The blatant road giveaway is a move to give the counties legislatively what they are unlikely to obtain fairly in court.  More than half of the claimed routes are faded, unused two-tracks left by prospectors and cowboys, or sometimes just dry washes and cow paths.  One route Box Elder County has sued for goes right through the designated Cedar Mountain Wilderness, which passed with support from the entire Utah delegation just 10 years ago.

Cedar Mountain Wilderness RS 2477 Claim (Ray Bloxham)
The Utah Test and Training Range bill would give away 6,000 miles of bogus RS 2477 routes — like this overgrown two-track in the Cedar Mountain Wilderness — to Juab, Tooele and Box Elder counties. Copyright Ray Bloxham/SUWA

Fortunately, the Salt Lake Tribune and others in Utah are seeing through the nonsense.  “There is no military reason whatsoever to include the easements.  Their presence is simply an attempt to slip in a reward for the counties, perhaps as compensation for the fact that the bill will result in more federal land in the counties,” opined a Tribune editorial denouncing the RS 2477 provision.  “The test-range bill should be about the test range, not flying a public-lands agenda under the radar.”

More than 25 national environmental organizations, including the Sierra Club, the Natural Resources Defense Council, The Wilderness Society, the Defenders of Wildlife and Earthjustice joined SUWA in writing a letter to the House and Senate resources committees in opposition.

In a hearing on Stewart’s bill before the House Committee on Natural Resources in February, Redrock champion Rep. Alan Lowenthal (D-CA) and committee ranking member Rep. Niki Tsongas (D-MA) actively questioned why the bill contained the language.  Stewart claimed not to remember whether the military had requested the provision, so foggy was his memory from all the stakeholder meetings that were supposedly held!  But the answer is no—the routes have nothing to do with the military and the Defense Dept. didn’t ask for them.

More recently, in a markup on the bill in the same committee (this is when members start tinkering with legislation by adding amendments, and then eventually advance it, or not), Lowenthal and Tsongas, with Rep.
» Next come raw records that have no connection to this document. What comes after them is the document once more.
(** a computation that leaves the object and the heap as they are *)
Definition read_only {A} (m : M A) : Prop := forall w, snd (m w) = w.

(** sample points that all share one x value *)
Definition pts_flat : list (Qc * Qc * Qc) :=
  grid_points [cm 0] [cm 0; cm 1] [cm 0; cm 1].

(** a field array with a single node along x, alone in a heap *)
Definition B_single : ndarray := np_zeros (mkShape 1 2 2 3 1).
Definition world_single : world := mkWorld (self no_system) [B_single].

(** the coordinates multiplied by [k], the rescaling of the specification *)
Definition rescaled (k : Qc) (coords : list (Qc * Qc * Qc)) : list (Qc * Qc * Qc) :=
  map (fun p => ((k * p.1.1)%Qc, (k * p.1.2)%Qc, (k * p.2)%Qc)) coords.

(** the sample points of [sys6], given in millimetres *)
Definition pts6_mm : list (Qc * Qc * Qc) := rescaled (Q2Qc (1000 # 1)) pts6.

(** ** Vocabulary for the loader *)

(** the node that [get_magfield_data_sampled] writes the sample at [p] to, in
    an array of shape [sh] *)
Definition node_of (g : sampling) (sh : Shape) (p : Qc * Qc * Qc) : Exc (nat * nat * nat) :=
  i ← np_index (n0 sh) (nearest_index p.1.1 (lo_x g) (delta_x g));
  j ← np_index (n1 sh) (nearest_index p.1.2 (lo_y g) (delta_y g));
  k ← np_index (n2 sh) (nearest_index p.2 (lo_z g) (delta_z g));
  mret (i, j, k).

(** of the first [m] samples, [i] is the last one that lands on the node [r] *)
Definition last_at (g : sampling) (sh : Shape) (coords : list (Qc * Qc * Qc))
    (m i : nat) (r : nat * nat * nat) : Prop :=
  i < m
  /\ (exists p, coords !! i = Some p /\ node_of g sh p = inr r)
  /\ forall j q, i < j < m -> coords !! j = Some q -> node_of g sh q <> inr r.

(** none of the first [m] samples lands on the node [r] *)
Definition no_sample_at (g : sampling) (sh : Shape) (coords : list (Qc * Qc * Qc))
    (m : nat) (r : nat * nat * nat) : Prop :=
  forall i p, i < m -> coords !! i = Some p -> node_of g sh p <> inr r.

(** [len(fields[0])], the number of samples the loops visit *)
Definition npoints (data : calibration_data) : nat :=
  from_option length 0 (field_measurements data !! 0).

(** [fields[n][i]] *)
Definition measurement (data : calibration_data) (n i : nat) : option (Qc * Qc * Qc) :=
  field_measurements data !! n ≫= (.!! i).

(** the dimension that line 193 computes for one direction *)
Definition dimension (lo hi delta : Qc) : Z := (1 + py_round ((hi - lo) / delta)%Qc)%Z.

(** the axis of one direction as [sampling_steps] reads it *)
Definition steps_of (col : list Qc) (lo hi delta : Qc) : Prop :=
  exists a1 a0, axis col !! 1 = Some a1 /\ axis col !! 0 = Some a0
    /\ delta = (a1 - a0)%Qc /\ axis_ok (axis col) lo hi.

(** what the first [m] samples of the coil [n] leave in [T], written over [T0] *)
Definition placed (data : calibration_data) (g : sampling) (sh : Shape)
    (m n : nat) (T T0 : ndarray) : Prop :=
  (forall i r v comp,
      last_at g sh (sampled_points data) m i r -> measurement data n i = Some v ->
      item T r.1.1 r.1.2 r.2 comp n = component comp v)
  /\ (forall r comp,
      no_sample_at g sh (sampled_points data) m r ->
      item T r.1.1 r.1.2 r.2 comp n = item T0 r.1.1 r.1.2 r.2 comp n).

(** the array after [m] passes of the inner loop for the coil [n] *)
Definition inner_inv (data : calibration_data) (g : sampling) (sh : Shape)
    (n : nat) (T0 : ndarray) (m : nat) (T : ndarray) : Prop :=
  shape T = sh
  /\ (forall n' i j k c, n' <> n -> item T i j k c n' = item T0 i j k c n')
  /\ placed data g sh m n T T0.

(** the array after [nc] passes of the outer loop *)
Definition outer_inv (data : calibration_data) (g : sampling) (sh : Shape)
    (nc : nat) (T : ndarray) : Prop :=
  shape T = sh
  /\ (forall n, n < nc -> placed data g sh (npoints data) n T (np_zeros sh))
  /\ (forall n i j k c, nc <= n -> item T i j k c n = Q2Qc 0).

(** what a run of the loader returned *)
Definition loaded (r : Exc (ndarray * list (Qc * Qc * Qc) * (nat * nat * nat)))
    : ndarray * list (Qc * Qc * Qc) * (nat * nat * nat) :=
  match r with
  | inr x => x
  | inl _ => (np_zeros (mkShape 0 0 0 0 0), [], (0, 0, 0))
  end.

(** eight samples of one coil on a 2 x 2 x 2 grid: the node (1,1,1) is left
    out and the node (0,0,0) is sampled twice, first and last *)
Definition pts_dup : list (Qc * Qc * Qc) := take 7 pts2 ++ take 1 pts2.
Definition cal_dup : calibration_data :=
  mkCal pts_dup [imap (fun i p => (Z2Qc (Z.of_nat i), p.1.1, p.2)) pts_dup] (Z2Qc 2).
Definition B_dup : ndarray := (loaded (get_magfield_data_sampled cal_dup 1)).1.1.

(** the object built from these samples *)
Definition sys_dup : world := built (magnetic_system_sampled cal_dup 1 "m").

(** the steps of a run of [sampling_steps] that returned *)
Definition steps (r : Exc sampling) : sampling :=
  match r with
  | inr g => g
  | inl _ => mkSampling (Q2Qc 0) (Q2Qc 0) (Q2Qc 0) (Q2Qc 0) (Q2Qc 0) (Q2Qc 0)
               (Q2Qc 0) (Q2Qc 0) (Q2Qc 0)
  end.
Definition steps_dup : sampling := steps (sampling_steps pts_dup).

(** samples of one coil on an axis with a gap: x takes the values 0, 1 and
    3 cm *)
Definition pts_gap : list (Qc * Qc * Qc) :=
  grid_points [cm 0; cm 1; cm 3] [cm 0; cm 1] [cm 0; cm 1].
Definition cal_gap : calibration_data := mkCal pts_gap [pts_gap] (Z2Qc 1).
Definition B_gap : ndarray := (loaded (get_magfield_data_sampled cal_gap 1)).1.1.

(** * Lemmas *)


(** * Running the monad *)

Lemma run_bind {A B} (m : M A) (f : A -> M B) w :
  (m ≫= f) w = match m w with
               | (inl e, w') => (inl e, w')
               | (inr a, w') => f a w'
               end.
Proof. reflexivity. Qed.

Lemma run_bind_ok {A B} (m : M A) (f : A -> M B) w a w' :
  m w = (inr a, w') -> (m ≫= f) w = f a w'.
Proof. intros H. rewrite run_bind, H. reflexivity. Qed.

Lemma run_bind_err {A B} (m : M A) (f : A -> M B) w e w' :
  m w = (inl e, w') -> (m ≫= f) w = (inl e, w').
Proof. intros H. rewrite run_bind, H. reflexivity. Qed.

Lemma run_load l w a : heap w !! l = Some a -> load l w = (inr a, w).
Proof. intros H. unfold load. rewrite H. reflexivity. Qed.

Lemma run_attr_opt {A} (F : magnetic_system -> option A) w a :
  F (self w) = Some a -> attr_opt F w = (inr a, w).
Proof. intros H. unfold attr_opt. rewrite H. reflexivity. Qed.

(** [for_range] with an invariant indexed by the loop counter. *)
Lemma for_range_inv (I : nat -> world -> Prop) body n : forall lo,
  (forall i w, lo <= i < lo + n -> I i w -> exists w', body i w = (inr tt, w') /\ I (S i) w') ->
  forall w, I lo w -> exists w', for_range lo n body w = (inr tt, w') /\ I (lo + n) w'.
Proof.
  induction n as [|n IH]; intros lo Hbody w Hw; simpl.
  - exists w. rewrite Nat.add_0_r. split; [reflexivity | assumption].
  - destruct (Hbody lo w) as (w1 & E1 & H1); [lia | assumption |].
    destruct (IH (S lo)) with (w := w1) as (w2 & E2 & H2); [| assumption |].
    + intros i w' Hi. apply Hbody. lia.
    + exists w2. rewrite (run_bind_ok _ _ _ _ _ E1).
      replace (lo + S n) with (S lo + n) by lia. split; assumption.
Qed.

Lemma set_node_ok T i j k v :
  i < n0 (shape T) -> j < n1 (shape T) -> k < n2 (shape T) ->
  set_node T i j k v = inr (write T i j k v).
Proof.
  intros Hi Hj Hk. unfold set_node.
  apply Nat.ltb_lt in Hi, Hj, Hk. rewrite Hi, Hj, Hk. reflexivity.
Qed.

Lemma get_node_ok T i j k :
  i < n0 (shape T) -> j < n1 (shape T) -> k < n2 (shape T) ->
  get_node T i j k = inr (item T i j k).
Proof.
  intros Hi Hj Hk. unfold get_node.
  apply Nat.ltb_lt in Hi, Hj, Hk. rewrite Hi, Hj, Hk. reflexivity.
Qed.

Lemma item_write_eq T i j k v : item (write T i j k v) i j k = v.
Proof. simpl. rewrite !Nat.eqb_refl. reflexivity. Qed.

Lemma item_write_ne T i j k v i' j' k' :
  (i', j', k') <> (i, j, k) -> item (write T i j k v) i' j' k' = item T i' j' k'.
Proof.
  intros H. simpl.
  destruct (i' =? i) eqn:Ei; [| reflexivity].
  destruct (j' =? j) eqn:Ej; [| reflexivity].
  destruct (k' =? k) eqn:Ek; [| reflexivity].
  apply Nat.eqb_eq in Ei, Ej, Ek. congruence.
Qed.
(** C7, amended. With a non-empty [avail]:
    - a key that decodes to a text whose [isdigit] characters form one run
      [run] of decimal digits, no longer than the conversion limit, is routed
      to [avail[cid mod len(avail)]], [cid] being the value of [run], with no
      hashing; so is [b"customer:123"], to [avail[123 mod len(avail)]];
    - a key that does not decode, or has no [isdigit] character, or whose
      [isdigit] characters [int] does not convert, is routed as
      [default_partitioner] routes it (for any [avail]). *)
Theorem C7_customer_id_routing :
  forall (key : list byte) (all avail : list Z),
    (forall text pre run post,
        avail <> [] ->
        decode_utf8 key = Some text ->
        text = pre ++ run ++ post ->
        forallb (fun c => negb (isdigit c)) (pre ++ post) = true ->
        run <> [] ->
        forallb isdecimal run = true ->
        Z.of_nat (length run) <= int_max_str_digits ->
        exists cid p,
          int_digits 0 run = Some cid
          /\ index avail (cid mod Z.of_nat (length avail)) = Some p
          /\ partition_by_customer_id (Some key) all avail = Some p)
    /\ (avail <> [] ->
        exists p,
          index avail (123 mod Z.of_nat (length avail)) = Some p
          /\ partition_by_customer_id (Some key_customer_123) all avail = Some p)
    /\ (decode_utf8 key = None
        \/ (exists text, decode_utf8 key = Some text
                         /\ (digits_of text = []
                             \/ int_of_str (digits_of text) = None)) ->
        partition_by_customer_id (Some key) all avail
        = default_partitioner (Some key) all avail).
Proof.
  intros key all avail.
  assert (Hrun : forall k text pre run post,
             avail <> [] ->
             decode_utf8 k = Some text ->
             text = pre ++ run ++ post ->
             forallb (fun c => negb (isdigit c)) (pre ++ post) = true ->
             run <> [] ->
             forallb isdecimal run = true ->
             Z.of_nat (length run) <= int_max_str_digits ->
             exists cid p,
               int_digits 0 run = Some cid
               /\ index avail (cid mod Z.of_nat (length avail)) = Some p
               /\ partition_by_customer_id (Some k) all avail = Some p).
  { intros k text pre run post Hne Hdec -> Hout Hrne Hdecs Hlen.
    destruct (int_digits_defined run 0 Hdecs) as (cid & Hcid).
    pose proof (digits_of_single_run pre run post Hout Hdecs) as Hdig.
    destruct (try_block_converts k _ cid avail Hdec) as (p & Hp & Htry).
    - rewrite Hdig. exact Hrne.
    - rewrite Hdig, int_of_str_run by assumption. exact Hcid.
    - exact Hne.
    - exists cid, p. repeat split; try assumption.
      unfold partition_by_customer_id. rewrite Htry. reflexivity. }
  split; [apply Hrun|]. split.
  - intros Hne.
    destruct (Hrun key_customer_123
                   [99; 117; 115; 116; 111; 109; 101; 114; 58; 49; 50; 51]
                   [99; 117; 115; 116; 111; 109; 101; 114; 58] [49; 50; 51] [])
      as (cid & p & Hcid & Hp & Hres);
      [ exact Hne | vm_compute; reflexivity | reflexivity | vm_compute; reflexivity
      | discriminate | vm_compute; reflexivity | vm_compute; discriminate | ].
    vm_compute in Hcid. injection Hcid as <-. exists p. split; assumption.
  - intros Hfb. unfold partition_by_customer_id.
    destruct (try_block_falls_back key avail Hfb) as [-> | ->]; reflexivity.
Qed.

Lemma C7_customer_id_routing_witness :
  seven_partitions <> []
  /\ decode_utf8 key_customer_123
     = Some ([99; 117; 115; 116; 111; 109; 101; 114; 58] ++ [49; 50; 51] ++ [])
  /\ (exists cid p,
        int_digits 0 [49; 50; 51] = Some cid
        /\ index seven_partitions (cid mod Z.of_nat (length seven_partitions)) = Some p
        /\ partition_by_customer_id (Some key_customer_123) [0; 1] seven_partitions
           = Some p)
  /\ (exists p,
        index seven_partitions (123 mod Z.of_nat (length seven_partitions)) = Some p
        /\ partition_by_customer_id (Some key_customer_123) [0; 1] seven_partitions
           = Some p)
  /\ int_of_str (digits_of [0x31; 0xB2]) = None
  /\ partition_by_customer_id (Some key_one_squared) [0; 1] seven_partitions
     = default_partitioner (Some key_one_squared) [0; 1] seven_partitions.
Proof.
  assert (Hne : seven_partitions <> []) by discriminate.
  assert (Hdec : decode_utf8 key_customer_123
                 = Some ([99; 117; 115; 116; 111; 109; 101; 114; 58]
                           ++ [49; 50; 51] ++ []))
    by (vm_compute; reflexivity).
  assert (Hint : int_of_str (digits_of [0x31; 0xB2]) = None)
    by (vm_compute; reflexivity).
  split; [exact Hne|]. split; [exact Hdec|].
  destruct (C7_customer_id_routing key_customer_123 [0; 1] seven_partitions)
    as (Hrun & Hex & _).
  split.
  - apply (Hrun _ [99; 117; 115; 116; 111; 109; 101; 114; 58] [49; 50; 51] []
                Hne Hdec eq_refl).
    + vm_compute. reflexivity.
    + discriminate.
    + vm_compute. reflexivity.
    + vm_compute. discriminate.
  - split; [exact (Hex Hne)|]. split; [exact Hint|].
    apply (proj2 (proj2 (C7_customer_id_routing key_one_squared [0; 1]
                                                seven_partitions))).
    right. exists [0x31; 0xB2]. split; [vm_compute; reflexivity|].
    right. exact Hint.
Defined.

End PartitionerClaims.

(* ================================================================== *)
(** * Properties of the reducer *)

Section SourceFacts.

Import Reducer.

Lemma filter_nil_iff {A} (f : A -> bool) (l : list A) :
  filter f l = [] <-> forall x, In x l -> f x = false.
Proof.
  induction l as [|a l IH]; simpl.
  - split; [intros _ x [] | reflexivity].
  - destruct (f a) eqn:Fa.
    + split; [discriminate|]. intros H. specialize (H a (or_introl eq_refl)). congruence.
    + rewrite IH. split.
      * intros H x [<- | Hx]; auto.
      * intros H x Hx. apply H. right. exact Hx.
Qed.

(** [RN = 1]: no row of the partition scanned earlier is as recent, and none
    scanned later is more recent. *)
Lemma row_number_one b e a :
  row_number b e a = 1%nat <->
  (forall x, In x b -> EVENTS.ORDER_ID x = EVENTS.ORDER_ID e ->
             EVENTS.STATUS_TS x < EVENTS.STATUS_TS e)
  /\ (forall x, In x a -> EVENTS.ORDER_ID x = EVENTS.ORDER_ID e ->
                EVENTS.STATUS_TS x <= EVENTS.STATUS_TS e).
Proof.
  unfold row_number.
  set (fb := fun x => same_order x e && (EVENTS.STATUS_TS e <=? EVENTS.STATUS_TS x)).
  set (fa := fun x => same_order x e && (EVENTS.STATUS_TS e <? EVENTS.STATUS_TS x)).
  assert (Hlen : (1 + length (filter fb b) + length (filter fa a) = 1)%nat
                 <-> filter fb b = [] /\ filter fa a = []).
  { split.
    - intros H. split; apply length_zero_iff_nil; lia.
    - intros [-> ->]. reflexivity. }
  rewrite Hlen, !filter_nil_iff. unfold fb, fa, same_order.
  split; intros [Hb Ha]; split; intros x Hx.
  - intros Ho. specialize (Hb x Hx). rewrite Ho, Z.eqb_refl in Hb. simpl in Hb.
    apply Z.leb_gt in Hb. exact Hb.
  - intros Ho. specialize (Ha x Hx). rewrite Ho, Z.eqb_refl in Ha. simpl in Ha.
    apply Z.ltb_ge in Ha. exact Ha.
  - destruct (EVENTS.ORDER_ID x =? EVENTS.ORDER_ID e) eqn:Eo; [|reflexivity].
    apply Z.eqb_eq in Eo. simpl. apply Z.leb_gt. auto.
  - destruct (EVENTS.ORDER_ID x =? EVENTS.ORDER_ID e) eqn:Eo; [|reflexivity].
    apply Z.eqb_eq in Eo. simpl. apply Z.ltb_ge. auto.
Qed.

Lemma in_numbered e n : forall a b,
  In (e, n) (numbered b a) <->
  exists a1 a2, a = a1 ++ e :: a2 /\ n = row_number (b ++ a1) e a2.
Proof.
  induction a as [|x rest IH]; intros b; simpl.
  - split; [intros [] | intros ([|? ?] & ? & [=] & _)].
  - rewrite IH. split.
    + intros [[= -> <-] | (a1 & a2 & -> & ->)].
      * exists [], rest. rewrite app_nil_r. auto.
      * exists (x :: a1), a2. rewrite <- app_assoc. auto.
    + intros ([|y a1] & a2 & Heq & ->); simpl in Heq; injection Heq as -> ->.
      * left. rewrite app_nil_r. reflexivity.
      * right. exists a1, a2. rewrite <- app_assoc. auto.
Qed.

Lemma winners_cons b e rest :
  winners b (e :: rest) =
  if (row_number b e rest =? 1)%nat
  then select e :: winners (b ++ [e]) rest
  else winners (b ++ [e]) rest.
Proof.
  unfold winners. cbn [numbered filter snd].
  destruct (row_number b e rest =? 1)%nat; reflexivity.
Qed.

Lemma in_winners s b a :
  In s (winners b a) <->
  exists a1 e a2, a = a1 ++ e :: a2 /\ s = select e
                  /\ row_number (b ++ a1) e a2 = 1%nat.
Proof.
  unfold winners. rewrite in_map_iff. split.
  - intros ([e n] & <- & Hin). apply filter_In in Hin as [Hin Hn].
    simpl in *. apply Nat.eqb_eq in Hn. subst n.
    apply in_numbered in Hin as (a1 & a2 & -> & Hrn).
    exists a1, e, a2. auto.
  - intros (a1 & e & a2 & -> & -> & Hrn).
    exists (e, 1%nat). split; [reflexivity|].
    apply filter_In. split; [|reflexivity].
    apply in_numbered. exists a1, a2. auto.
Qed.

Lemma in_using_source s W :
  In s (using_source W) <->
  exists b e a, W = b ++ e :: a /\ s = select e /\ row_number b e a = 1%nat.
Proof. apply (in_winners s [] W). Qed.

(** The subquery yields at most one row per [ORDER_ID]. *)
Lemma winners_NoDup : forall a b, NoDup (map S.ORDER_ID (winners b a)).
Proof.
  induction a as [|e rest IH]; intros b; [constructor|].
  rewrite winners_cons.
  destruct (row_number b e rest =? 1)%nat eqn:Ern; [|apply IH].
  simpl. constructor; [|apply IH].
  apply Nat.eqb_eq, row_number_one in Ern as [_ Hafter].
  intros Hin. apply in_map_iff in Hin as (s & Hs & Hin).
  apply in_winners in Hin as (a1 & x & a2 & -> & -> & Hrn).
  apply row_number_one in Hrn as [Hbefore _]. simpl in Hs.
  assert (EVENTS.STATUS_TS e < EVENTS.STATUS_TS x).
  { apply Hbefore; [|congruence]. apply in_or_app. left.
    apply in_or_app. right. left. reflexivity. }
  assert (EVENTS.STATUS_TS x <= EVENTS.STATUS_TS e).
  { apply Hafter; [|exact Hs]. apply in_or_app. right. left. reflexivity. }
  lia.
Qed.

Lemma using_source_NoDup W : NoDup (map S.ORDER_ID (using_source W)).
Proof. apply (winners_NoDup W []). Qed.

Lemma same_key_same_row {A} (key : A -> Z) (l : list A) (x y : A) :
  NoDup (map key l) -> In x l -> In y l -> key x = key y -> x = y.
Proof.
  induction l as [|a l IH]; simpl; intros Hnd Hx Hy Hk; [destruct Hx|].
  inversion Hnd as [|? ? Hnotin Hnd']; subst.
  destruct Hx as [-> | Hx], Hy as [-> | Hy]; auto.
  - exfalso. apply Hnotin. rewrite Hk. apply in_map, Hy.
  - exfalso. apply Hnotin. rewrite <- Hk. apply in_map, Hx.
Qed.

(** The winner is an event of the window, none of its order is more recent. *)
Lemma using_source_latest s W :
  In s (using_source W) ->
  exists e, In e W /\ s = select e
            /\ forall x, In x W -> EVENTS.ORDER_ID x = EVENTS.ORDER_ID e ->
                         EVENTS.STATUS_TS x <= EVENTS.STATUS_TS e.
Proof.
  intros Hin. apply in_using_source in Hin as (b & e & a & -> & -> & Hrn).
  apply row_number_one in Hrn as [Hb Ha].
  exists e. split; [apply in_or_app; right; left; reflexivity|].
  split; [reflexivity|].
  intros x Hx Ho. apply in_app_or in Hx as [Hx | [<- | Hx]].
  - specialize (Hb x Hx Ho). lia.
  - lia.
  - apply Ha; assumption.
Qed.

(** Every order of the window has a winner. *)
Lemma first_latest (o : Z) : forall W,
  (exists x, In x W /\ EVENTS.ORDER_ID x = o) ->
  exists b e a, W = b ++ e :: a /\ EVENTS.ORDER_ID e = o
    /\ (forall x, In x b -> EVENTS.ORDER_ID x = o ->
                  EVENTS.STATUS_TS x < EVENTS.STATUS_TS e)
    /\ (forall x, In x a -> EVENTS.ORDER_ID x = o ->
                  EVENTS.STATUS_TS x <= EVENTS.STATUS_TS e).
Proof.
  induction W as [|h t IH]; intros (x & Hx & Ho); [destruct Hx|].
  destruct (existsb (fun y => EVENTS.ORDER_ID y =? o) t) eqn:Ex.
  - apply existsb_exists in Ex as (y & Hy & Hyo). apply Z.eqb_eq in Hyo.
    destruct IH as (b & e & a & -> & He & Hb & Ha); [eauto|].
    destruct ((EVENTS.ORDER_ID h =? o) && (EVENTS.STATUS_TS e <=? EVENTS.STATUS_TS h))
      eqn:Eh.
    + apply andb_true_iff in Eh as [Eo Ets].
      apply Z.eqb_eq in Eo. apply Z.leb_le in Ets.
      exists [], h, (b ++ e :: a). repeat split; auto.
      * intros z [].
      * intros z Hz Hzo. apply in_app_or in Hz as [Hz | [<- | Hz]].
        -- specialize (Hb z Hz Hzo). lia.
        -- exact Ets.
        -- specialize (Ha z Hz Hzo). lia.
    + exists (h :: b), e, a. repeat split; auto.
      intros z [<- | Hz] Hzo; [|auto].
      apply andb_false_iff in Eh as [Eo | Ets].
      * apply Z.eqb_neq in Eo. contradiction.
      * apply Z.leb_gt in Ets. exact Ets.
  - assert (Hnone : forall y, In y t -> EVENTS.ORDER_ID y <> o).
    { intros y Hy Hyo.
      assert (existsb (fun y => EVENTS.ORDER_ID y =? o) t = true).
      { apply existsb_exists. exists y. split; [exact Hy | apply Z.eqb_eq, Hyo]. }
      congruence. }
    destruct Hx as [<- | Hx]; [|exfalso; eapply Hnone; eauto].
    exists [], h, t. repeat split; auto.
    + intros z [].
    + intros z Hz Hzo. exfalso. eapply Hnone; eauto.
Qed.
(** X5. Second revision, any word list of [m] words and any N >= 1: the
    line a synchronized run prints at step [k] is by thread [k mod N] and
    shows the word at position [blocked_order N m k] of the input, that
    is item [k / N] of the block of thread [k mod N]; a completed run has
    printed [m] lines.  This order is the order of the input exactly when
    N = 1 or m <= N: with more words than threads the second revision
    prints the words out of their original order. *)
Theorem blocked_print_order (n : nat) (ws : list string)
    (td : list thread_data_t) (s : state) :
  0 < n -> Blocked.thread_data n ws false = Some td ->
  reachable td (ring_init n) s ->
  (forall k x, emits (trace s) !! k = Some x ->
     x.1 = k mod n /\ k < length ws
     /\ ws !! blocked_order n (length ws) k = Some x.2)
  /\ (completed td s -> length (emits (trace s)) = length ws)
  /\ ((forall k, k < length ws -> blocked_order n (length ws) k = k)
      <-> n = 1 \/ length ws <= n).
Proof.
  intros Hn Htd Hreach. rewrite blocked_thread_data in Htd by done.
  injection Htd as <-.
  set (td := blocked_data n ws false <$> seq 0 n) in *.
  assert (length td = n) as Hlen by (subst td; by rewrite length_fmap, length_seq).
  pose proof (blocked_ring_wf n ws false Hn) as Hwf. fold td in Hwf.
  assert (sync_inv td s) as Hinv.
  { apply sync_inv_reachable; [done|lia|by rewrite Hlen]. }
  split_and!.
  - intros k x Hk. apply (blocked_item_inv n ws k x Hn).
    by apply (sync_emit_at td s k x Hinv).
  - intros Hc.
    by destruct (sync_completed td ltac:(lia) (length ws) (blocked_balanced n ws false)
                   s Hinv Hc) as [_ Hcount].
  - set (m := length ws). unfold blocked_order, block_offset. split.
    + intros Hid. destruct (decide (n = 1)) as [|Hn1]; [by left|]. right.
      destruct (decide (m <= n)) as [|Hgt]; [done|]. exfalso.
      specialize (Hid 1 ltac:(lia)).
      rewrite (Nat.mod_small 1 n), (Nat.div_small 1 n) in Hid by lia.
      pose proof (Nat.div_mod_eq m n) as Hdm.
      pose proof (Nat.mod_upper_bound m n ltac:(lia)) as Hr.
      assert (1 <= m / n) by (apply Nat.div_le_lower_bound; lia).
      nia.
    + intros [->|Hle] k Hk.
      * rewrite !Nat.mod_1_r, !Nat.div_1_r. simpl. lia.
      * rewrite (Nat.mod_small k n), (Nat.div_small k n) by lia.
        destruct (decide (m = n)) as [Heq|Hne].
        -- rewrite Heq, Nat.div_same, Nat.Div0.mod_same by lia. lia.
        -- rewrite (Nat.div_small m n), (Nat.mod_small m n) by lia. lia.
Qed.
Raul Grijalva (D-AZ) again raised strong objections.  Lowenthal offered amendments to strike the RS 2477 language and allow the Secretary of Interior a say in what would be traded in the bill’s proposed land exchange.

A petulant Rep. Rob Bishop (R-UT), committee chair, said that there are no RS 2477 claims in designated wilderness (untrue) or in wilderness study areas (untrue).  He responded to a reading of the Tribune’s editorial with the pugnacious assertion that its criticisms made evident why “I don’t subscribe to the Salt Lake Tribune.”

The committee’s makeup is terribly lopsided, so the amendments failed and the bill was voted out of committee, but not before it had taken a beating.  Next, Stewart and Hatch are likely to try to slip their legislation into the National Defense Authorization Act, a behemoth package of defense bills, which may come to the floor in May.  Senators tend to dislike controversial add-ons in this package and, as the strong showing of redrock champions at the House markup showed us, many members of Congress see this bill for what it is and are willing to fight back.